Regulators Hit Gambling Giant with Record Fine…
Entain Group, the company behind of some of the UK’s largest gambling firms, including Ladbrokes, Coral, Gala and Foxy Bingo, received a £17 million fine from The Gambling Commission over “completely unacceptable” safeguarding failures. This is the second time the company has fallen short of its rules this year, and it has received a stark warning from the commission that it could lose its license if further breaches occur. Regulators said the company had not done enough to tackle gambling addiction or prevent money laundering. Government proposals to reform the industry had been due this June, but as with inflation, energy prices, social issues, salaries and climate change, to name a few, the white paper must simply wait as the Tory party leadership campaign continues to take centre stage.
… But are Criticised for Failing to Act on Investment Scandal
The FCA has been accused of “hanging investors out to dry” after failing to act on warnings about the property investment scheme Blackmore Bond. This company collapsed in 2020 amid allegations of suspect sales tactics and inappropriate payments, with 2,000 investors losing £46 million. According to the BBC Panorama programme, regulators were repeated warned about ‘boiler room’ sales tactics three years earlier but did not intervene. This scandal could have further political ramifications (but this too will probably have to wait), as the programme claimed warnings were escalated to the FCA’s then-chief executive Andrew Bailey, now governor of the Bank of England. Blackmore sold so-called ‘mini bonds’ which invested in UK property developments, promising returns 10% a year. Under FCA regulations such schemes should only be sold to experienced investors not marketed to ordinary consumers.

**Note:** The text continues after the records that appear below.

Inductive push_step : Streams → Streams → Prop :=
| step_manifest cid m data assigned st fl R :
    Deserialize data = Ok m → cd_ID (mf_Descriptor m) = cid → length cid = 32%nat →
    push_step (st, fl, R) (open_session cid m data assigned st, fl, R)
| step_check cid chunk st ptr fl R :
    header_typed (ck_Header chunk) → chunk_check cid chunk st = inr ptr →
    push_step (st, fl, R) (st, Checked ptr chunk :: fl, R)
(** [has, _ := h.engine.HasChunk]: an error counts as absent. *)
| step_stat ptr chunk has st fl fl' R :
    fl ≡ₚ Checked ptr chunk :: fl' → (has = true → HasChunk (chunk_id chunk) (pu_fs st) = true) →
    push_step (st, fl, R)
      (st, (if has then Stored ptr (chunk_id chunk) else Absent ptr chunk) :: fl', R)
| step_create ptr chunk st fl fl' R :
    fl ≡ₚ Absent ptr chunk :: fl' →
    push_step (st, fl, R)
      (set_fs (<[tmp_of (chunk_id chunk) := []]> (pu_fs st)) st,
       Writing ptr chunk {| h_name := Some (tmp_of (chunk_id chunk)); h_off := 0 |} (file_of chunk) :: fl',
       raced_by (chunk_id chunk) fl' ∪ R)
(** [binary.Write] of the header and [f.Write] of the data, in any number of system calls. *)
| step_write ptr chunk h bs todo st fl fl' R :
    fl ≡ₚ Writing ptr chunk h (bs ++ todo) :: fl' →
    push_step (st, fl, R)
      (set_fs (write_file h bs (pu_fs st)) st,
       Writing ptr chunk {| h_name := h_name h; h_off := h_off h + length bs |} todo :: fl', R)
| step_sync ptr chunk h st fl fl' R :
    fl ≡ₚ Writing ptr chunk h [] :: fl' → push_step (st, fl, R) (st, Synced ptr chunk :: fl', R)
| step_fault ptr chunk h todo st fl fl' R :
    fl ≡ₚ Writing ptr chunk h todo :: fl' → push_step (st, fl, R) (st, Failing chunk :: fl', R)
| step_remove chunk st fl fl' R :
    fl ≡ₚ Failing chunk :: fl' →
    push_step (st, fl, R)
      (set_fs (delete (tmp_of (chunk_id chunk)) (pu_fs st)) st,
       relink (removed (tmp_of (chunk_id chunk))) <$> fl', R)
| step_rename ptr chunk file st fl fl' R :
    fl ≡ₚ Synced ptr chunk :: fl' → pu_fs st !! tmp_of (chunk_id chunk) = Some file →
    push_step (st, fl, R)
      (set_fs (<[pathForChunk (chunk_id chunk) := file]> (delete (tmp_of (chunk_id chunk)) (pu_fs st))) st,
       Stored ptr (chunk_id chunk) ::
         (relink (renamed (tmp_of (chunk_id chunk)) (pathForChunk (chunk_id chunk))) <$> fl'), R)
(** [os.MkdirAll], [os.Create] or [os.Rename] fails; the chunk is refused. *)
| step_refuse u ptr chunk st fl fl' R :
    fl ≡ₚ u :: fl' → u = Absent ptr chunk ∨ u = Synced ptr chunk →
    push_step (st, fl, R) (st, fl', R)
| step_commit ptr id st fl fl' R :
    fl ≡ₚ Stored ptr id :: fl' → push_step (st, fl, R) (chunk_commit ptr id st, fl', R)
| step_complete cid st st' status fl R :
    batch_complete cid st = (st', status) → push_step (st, fl, R) (st', fl, R).

(** Every chunk file of the store, but those of [R], holds data that hashes to
    its name. *)
Definition store_but (R : gset (list byte)) (fs : FS) : Prop :=
  ∀ id, length id = 32%nat → id ∉ R → HasChunk id fs = true →
        ∃ c, GetChunk id fs = Ok c ∧ sha256 (ck_Data c) = id.
Lemma request_ack_acknowledged what req ackType parse id mm rj tr t tr' :
  ackType ≠ MsgPushError →
  replay (request_ack what req ackType parse id mm rj) tr = (Ok tt, t, tr') →
  ∃ ack, t = [Wrote req; Got ack] ∧ p_Type ack = ackType ∧ parse (p_Payload ack) = Ok (id, PushStatusOK).
Proof.
  intros Hne. unfold request_ack. cbn [replay]. destruct (next (tr_writes tr)) as [[[]|e] ws]; [|done]. cbn [replay].
  destruct (next _) as [[ack|e] rs]; [|done]. unfold ack_response. case_decide as H1.
  { destruct (push_parse_error _). done. }
  destruct (decide (p_Type ack ≠ ackType)) as [|H2]; [done|]. destruct (parse (p_Payload ack)) as [[i st]|] eqn:E; [|done].
  case_decide as H3; [done|]. case_decide as H4; [done|]. cbn [replay]. intros [= <- <-].
  exists ack. split_and!; [done|by destruct (decide (p_Type ack = ackType))|].
  rewrite E. f_equal. f_equal; [by destruct (decide (i = id))|]. by destruct (decide (st = PushStatusOK)).
Qed.

Lemma send_attempts_acknowledged n contentID chunk fs c tr t tr' :
  GetChunk c fs = Ok chunk →
  replay (send_attempts (S n) contentID chunk) tr = (Ok tt, t, tr') → acknowledged fs contentID c t.
Proof.
  intros Hg. revert tr t. induction n as [|n IH]; intros tr t; cbn [send_attempts];
    destruct (replay (SendChunk contentID chunk) tr) as [[r t1] tr1] eqn:E1; intros H.
  - erewrite replay_bind in H; [|exact E1|cbn; by destruct r]. rewrite app_nil_r in H.
    assert (r = Ok tt ∧ t1 = t) as [-> ->] by (by destruct r as [[]|]; simplify_eq).
    apply request_ack_acknowledged in E1 as (ack & -> & H1 & H2); [|done]. by exists chunk, ack, [], [].
  - destruct r as [[]|e].
    + erewrite replay_bind in H; [|exact E1|reflexivity]. rewrite app_nil_r in H. injection H as <- <-.
      apply request_ack_acknowledged in E1 as (ack & -> & H1 & H2); [|done]. by exists chunk, ack, [], [].
    + destruct (replay (send_attempts (S n) contentID chunk) tr1) as [[r2 t2] tr2] eqn:E2.
      erewrite replay_bind in H; [|exact E1|exact E2]. injection H as -> <- <-.
      rewrite <- (app_nil_r t2). by apply acknowledged_app, (IH tr1).
Qed.
Lemma run_step_ok tasks b s s' :
  Forall (λ t, length (tk_ChunkID t) = 32%nat) tasks → run_step b s s' → run_ok tasks s → run_ok tasks s'.
Proof.
  intros Ht Hs Hok. pose proof (λ t, in_flight_length tasks s t Ht Hok) as Hlen.
  assert (Hres : Forall (result_ok (rn_raced s) (rn_fs s)) (rn_results s))
    by (pose proof (ro_results _ _ Hok) as H; by apply Forall_app in H as [? _]).
  assert (Hwk : ∀ i x, rn_workers s !! i = Some x → worker_ok (rn_raced s) (rn_fs s) x)
    by (intros i x; apply (Forall_lookup_1 _ _ _ _ (ro_workers _ _ Hok))).
  pose proof (ro_store _ _ Hok) as Hst. pose proof (ro_raced _ _ Hok) as Hrc.
  destruct Hs as [i p s Hi Hq|i p t q s Hi Hq Hm|i p t s Hi|i p s Hi|i p s Hi Hc|i p t q s Hi Hq Hm
    |i p t g g' e s Hi Hf|i p t g g' c s Hi Hf Hsd|i p t c fs' r s Hi Hn Hp|i p t c fs' r s Hi Hn Hp
    |i p r s Hi Hcap|i p s Hi Hcap|r rest s Hr Hp Hac E|e s Hr Hp Hac Hc|s Hr Hp|s Hc].
  13: { by apply on_result_ok. }
  all: try (apply Next_Some in Hq as Hq').
  - by apply (worker_move_ok tasks i p Ready Leaving (rn_queue s) s).
  - apply (worker_move_ok tasks i p Ready (Requeueing t) q s); try done. rewrite Hq'. flight. solve_submseteq.
  - apply (worker_move_ok tasks i p (Requeueing t) Yielding (Push t (rn_queue s)) s); try done. flight. done.
  - by apply (worker_move_ok tasks i p Yielding Ready (rn_queue s) s).
  - by apply (worker_move_ok tasks i p Yielding Leaving (rn_queue s) s).
  - apply (worker_move_ok tasks i p Ready (Fetching t) q s); try done. rewrite Hq'. flight. solve_submseteq.
  - apply (worker_move_ok tasks i p (Fetching t) (Reporting (report p t (Some e) 0)) (rn_queue s) s); try done.
    + flight. unfold carried. destruct (is_done _); flight; solve_submseteq.
    + split; [done|]. intros _. by apply (Hwk _ _ Hi).
  - assert (Hl : length (tk_ChunkID t) = 32%nat) by (by apply Hlen, (held_in_flight i p (Fetching t))).
    destruct (FetchChunk_returns _ _ _ _ _ Hl Hf) as (H1 & H2 & H3).
    set (R' := _ ∪ rn_raced s). assert (HR : rn_raced s ⊆ R') by apply union_subseteq_r.
    apply (worker_step_ok tasks i p (Fetching t) (Storing t c) (rn_queue s) (rn_results s) (rn_fs s) R' s);
      try done; try apply keeps_refl.
    + intros Hnd. unfold R'. rewrite decide_False by (by eapply storing_apart). rewrite Hrc by done. set_solver.
    + intros id x Hid Hn. apply Hst; [done|]. intros Hx. by apply Hn, HR.
    + split_and!; try done. by apply (Hwk _ _ Hi).
    + eapply Forall_impl; [done|]. intros x. apply result_ok_mono; [done|apply keeps_refl].
  - destruct (Hwk _ _ Hi) as (Hw1 & Hl & _ & H1 & H2 & H3).
    destruct (store_put (rn_raced s) c (rn_fs s) fs' r _ H3 H2 Hl H1 Hp) as (Hv & Hk & Hr).
    apply (store_step_ok tasks i p t c fs' r s); auto.
  - destruct (Hwk _ _ Hi) as (Hw1 & Hl & _). destruct (store_raced (rn_raced s) (rn_fs s) fs' _ Hl Hn Hp) as [Hv Hk].
    apply (store_step_ok tasks i p t c fs' r s); auto. intros _. by left.
  - apply (worker_step_ok tasks i p (Reporting r) Ready (rn_queue s) (rn_results s ++ [r]) (rn_fs s) (rn_raced s) s);
      try done; try apply keeps_refl.
    + flight. solve_submseteq.
    + apply Forall_app. split; [done|]. apply Forall_singleton. by apply (Hwk _ _ Hi).
    + flight. lia.
  - apply (worker_step_ok tasks i p Leaving Gone (rn_queue s) (rn_results s ++ [worker_done]) (rn_fs s) (rn_raced s) s);
      try done; try apply keeps_refl.
    + flight. solve_submseteq.
    + apply Forall_app. split; [done|]. by apply Forall_singleton.
    + assert (done_mark worker_done = 1%nat) by reflexivity. flight. lia.
  - by destruct Hok.
  - destruct Hok. split; try done. flight. case_decide; [done|]. intros _. lia.
  - by destruct Hok.
Qed.

(** The store only grows, and a run that has returned stays so. *)
Lemma run_step_grows tasks b s s' :
  run_step b s s' → run_ok tasks s →
  keeps (rn_raced s) (rn_fs s) (rn_fs s') ∧ (∀ r, rn_returned s = Some r → rn_returned s' = Some r).
Proof.
  intros Hs Hok.
  assert (Hwk : ∀ i x, rn_workers s !! i = Some x → worker_ok (rn_raced s) (rn_fs s) x)
    by (intros i x; apply (Forall_lookup_1 _ _ _ _ (ro_workers _ _ Hok))).
  destruct Hs as [| | | | | | | |i p t c fs' r s Hi Hn Hp|i p t c fs' r s Hi Hn Hp| | |r rest s Hr| | |].
  9: { destruct (Hwk _ _ Hi) as (Hw1 & Hl & _ & H1 & H2 & H3). split; [|done].
       by apply (store_put (rn_raced s) c (rn_fs s) fs' r (tk_ChunkID t)). }
  9: { destruct (Hwk _ _ Hi) as (Hw1 & Hl & _). split; [|done]. by apply (store_raced _ _ _ (tk_ChunkID t)). }
  11: { unfold on_result. repeat case_match; split; cbn in *; (done || congruence). }
  all: split; cbn in *; (done || congruence).
Qed.

Lemma start_run_ok tasks connected fs : store_valid fs → run_ok tasks (start_run tasks connected fs).
Proof.
  intros Hv. split; unfold start_run; flight; try done.
  - enough (((λ p, (p, Ready)) <$> connected) ≫= held = []) as -> by (rewrite app_nil_r; done).
    by induction connected.
  - intros id c Hl _. by apply Hv.
  - by apply Forall_fmap, Forall_true.
  - induction connected; cbn; lia.
  - by destruct (decide _).
Qed.

Lemma runs_ok tasks n s s' :
  Forall (λ t, length (tk_ChunkID t) = 32%nat) tasks → runs n s s' → run_ok tasks s → run_ok tasks s'.
Proof. intros Ht Hr Hok. induction Hr; [done|]. eauto using run_step_ok. Qed.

Liontrust Investors Face Losses on Made.com
Shares have collapsed in the newly-floated online furniture company Made.com, making it the worst-performing float of 2021, according to AJ Bell. The company was co-founded by Brent Hoberman of lastminute.com fame and styled itself as “digitally native lifestyle brand”. But it isn’t just investors who bought at the IPO who might lose out. It has emerged that Majedie Asset Management, now a subsidiary of Liontrust, was one of the main backers when the company floated in June last year, buying £50 million worth of shares. Prices have since fallen from 200p a share to just 9.9p. It is estimated that this could cost Liontrust £58 million as the fund manager still owned almost 8% of the company at the start of August.
Designer Fashion Brand Embraces Reebok Owner
Ted Baker, the troubled UK fashion retailer, has agreed to a cut-price £211 takeover by Authentic Brands Group, the US group that owns Reebook, Juicy Couture, as well as image rights of Elvis Presley, Mohammed Ali and Marilyn Monroe. Ted Baker — one of the most recognisable designer brands on the British high street — has been beset by problems, with its share price collapsing in 2018, amid difficult trading conditions. Its reputation was tarnished in the wake of the MeToo revelations after staff complained about a culture of ‘forced hugs’, which ended with founder Ray Kelvin leaving the company. The emergence of accounting issues led to a string of profit warnings and the company posted losses of £38.4 million earlier this year.